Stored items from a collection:
(* ===== verification/Demo.v ===== *)
(** * Demo: the demonstration of the backend manager (demo_integration.c)

    A program on the backend manager alone: it registers a memory and a persistent
    backend, creates three objects through their descriptors, reads them back, reads
    one of them ten times more, starts and stops the caching thread and deletes
    everything.  What it prints is its result, as a list of [line]s. *)

From S2P Require Import Prelude Kernel Index Backend.

(** ** Output *)

Inductive line :=
| LStatus (name : string) (status : option (Z * Z * Z))      (* capacity, used bytes, objects *)
| LCreateFailed (uri : list byte)
| LCreated (uri : list byte) (fd : Z) (ephemeral : bool)
| LGetFailed (uri : list byte)
| LRead (uri contents : list byte)
| LMetadata (backend size : Z) (hotness : spec_float) (access_count : Z)
| LCaching (started : bool)
| LDeleted (uri : list byte) (ok : bool)
| LRegisterFailed (name : string)
| LRegistered (name : string) (id : Z).

(** ** Objects *)

Definition demo_objects : list (list byte * list byte * bool) :=      (* URI, contents, ephemeral *)
  [ (bs "/data/file1.txt", bs "This is file 1 content", false);
    (bs "/data/file2.txt", bs "This is file 2 content", false);
    (bs "/cache/temp1.txt", bs "This is temporary data", true) ].

Definition print_backend_status (id : Z) (name : string) : M bstate (list line) :=
  r ← backend_get_status id;
  match r with
  | (0, Some (capacity, used, count, _)) => mret [LStatus name (Some (capacity, used, count))]
  | _ => mret [LStatus name None]
  end.

(** One round of the loop that creates; the result of the write is only printed. *)
Definition demo_create (o : list byte * list byte * bool) : M bstate (list line) :=
  let '(uri, contents, ephemeral) := o in
  r ← backend_create_object (Some (CreateReq (Some uri) (-1) ephemeral (Z.of_nat (length contents)) 0)) true;
  if r.1 <? 0 then mret [LCreateFailed uri]
  else
    ref ← deref r.2;
    _ ← onw (onk (sys_fwrite (fr_fd ref) contents));
    _ ← backend_update_size (Some uri) (Z.of_nat (length contents));
    _ ← onw (fd_ref_release (Some ref));
    mret [LCreated uri (fr_fd ref) ephemeral].

(** One round of the loop that reads back. *)
Definition demo_read (o : list byte * list byte * bool) : M bstate (list line) :=
  let '(uri, _, _) := o in
  r ← backend_get_object (Some uri) true;
  if r.1 <? 0 then mret [LGetFailed uri]
  else
    ref ← deref r.2;
    _ ← onw (onk (sys_rewind (fr_fd ref)));
    d ← onw (onk (sys_fread (fr_fd ref) 255));
    _ ← onw (fd_ref_release (Some ref));
    match d with
    | inl ((_ :: _) as d) => mret [LRead uri (c_str (d ++ [x00]))]
    | _ => mret []
    end.

(** The outputs of the rounds of a loop, in order. *)
Fixpoint each {A} (f : A -> M bstate (list line)) (l : list A) : M bstate (list line) :=
  match l with
  | [] => mret []
  | a :: l => x ← f a; y ← each f l; mret (x ++ y)
  end.

Definition demo_create_and_read : M bstate (list line) :=
  x ← each demo_create demo_objects;
  y ← each demo_read demo_objects;
  mret (x ++ y).

(** ** Hotness *)

Definition demo_uri : list byte := bs "/data/file1.txt".

Definition demo_access (i : nat) : M bstate (list line) :=
  r ← backend_get_object (Some demo_uri) true;
  if r.1 =? 0 then
    ref ← deref r.2;
    _ ← onw (onk (sys_fread (fr_fd ref) 128));
    _ ← onw (fd_ref_release (Some ref));
    mret []
  else mret [].

Definition demo_hotness_tracking : M bstate (list line) :=
  _ ← each demo_access (seq 0 10);
  r ← backend_get_metadata (Some demo_uri);
  match r with
  | (0, Some md) => mret [LMetadata (om_backend_id md) (om_size_bytes md) (om_hotness md) (om_access_count md)]
  | _ => mret []
  end.

(** ** Caching and deletion *)

Definition demo_caching : M bstate (list line) :=
  r ← backend_start_caching 1000000 (dlit 5 10);
  if r =? 0 then _ ← backend_stop_caching; mret [LCaching true] else mret [LCaching false].

Definition demo_remove (o : list byte * list byte * bool) : M bstate (list line) :=
  let '(uri, _, _) := o in
  r ← backend_delete_object (Some uri);
  mret [LDeleted uri (r =? 0)].

Definition demo_delete : M bstate (list line) := each demo_remove demo_objects.

(** ** The program *)

Definition DEMO_MEMORY_SIZE : Z := 1 * 1024 * 1024 * 1024.
Definition DEMO_PERSISTENT_SIZE : Z := 10 * 1024 * 1024 * 1024.
Definition DEMO_MEMORY_FLAGS : Z :=
  Z.lor (Z.lor (Z.lor BACKEND_FLAG_EPHEMERAL_ONLY BACKEND_FLAG_ENABLED) BACKEND_FLAG_MIGRATION_SRC) BACKEND_FLAG_MIGRATION_DST.
Definition DEMO_PERSISTENT_FLAGS : Z :=
  Z.lor (Z.lor (Z.lor BACKEND_FLAG_PERSISTENT BACKEND_FLAG_ENABLED) BACKEND_FLAG_MIGRATION_SRC) BACKEND_FLAG_MIGRATION_DST.
Definition demo_memory_path : list byte := bs "/tmp/objmapper_memory".
Definition demo_persistent_path : list byte := bs "/tmp/objmapper_persistent".

(** Set-up: the ids of the two backends, or the output of a failure. *)
Definition demo_setup : M bstate (Z * Z + list line) :=
  _ ← onw (onk (sys_mkdir demo_memory_path));
  memory_id ← backend_manager_register BACKEND_TYPE_MEMORY (Some demo_memory_path) (Some (bs "Memory Cache")) DEMO_MEMORY_SIZE DEMO_MEMORY_FLAGS;
  if memory_id <? 0 then _ ← backend_manager_destroy; mret (inr [LRegisterFailed "memory"])
  else
    _ ← onw (onk (sys_mkdir demo_persistent_path));
    persistent_id ← backend_manager_register BACKEND_TYPE_SSD (Some demo_persistent_path) (Some (bs "Persistent SSD")) DEMO_PERSISTENT_SIZE DEMO_PERSISTENT_FLAGS;
    if persistent_id <? 0 then _ ← backend_manager_destroy; mret (inr [LRegistered "memory" memory_id; LRegisterFailed "persistent"])
    else
      _ ← backend_manager_set_default persistent_id;
      _ ← backend_manager_set_ephemeral memory_id;
      _ ← backend_manager_set_cache memory_id;
      mret (inl (memory_id, persistent_id)).

Definition demo_status (memory_id persistent_id : Z) : M bstate (list line) :=
  x ← print_backend_status memory_id "Memory";
  y ← print_backend_status persistent_id "Persistent";
  mret (x ++ y).

(** The calls between set-up and the destruction of the manager. *)
Definition demo_body (memory_id persistent_id : Z) : M bstate (list line) :=
  s0 ← demo_status memory_id persistent_id;
  c ← demo_create_and_read;
  s1 ← demo_status memory_id persistent_id;
  h ← demo_hotness_tracking;
  k ← demo_caching;
  s2 ← demo_status memory_id persistent_id;
  d ← demo_delete;
  s3 ← demo_status memory_id persistent_id;
  mret ([LRegistered "memory" memory_id; LRegistered "persistent" persistent_id] ++ s0 ++ c ++ s1 ++ h ++ k ++ s2 ++ d ++ s3).

(** The exit status and the output. *)
Definition demo_main : M bstate (Z * list line) :=
  ok ← backend_manager_create 8192 1000;
  if negb ok then mret (1, [])
  else
    r ← demo_setup;
    match r with
    | inr l => mret (1, l)
    | inl (memory_id, persistent_id) =>
        l ← demo_body memory_id persistent_id;
        _ ← backend_manager_destroy;
        mret (0, l)
    end.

» **ACTIVITY**
What you copy out must be exactly the lines from the line containing "mret (1, l)" through the end of the records.

» **SOLUTION FOR THIS TASK**
    | inr l => mret (1, l)
    | inl (memory_id, persistent_id) =>
        l ← demo_body memory_id persistent_id;
        _ ← backend_manager_destroy;
        mret (0, l)
    end.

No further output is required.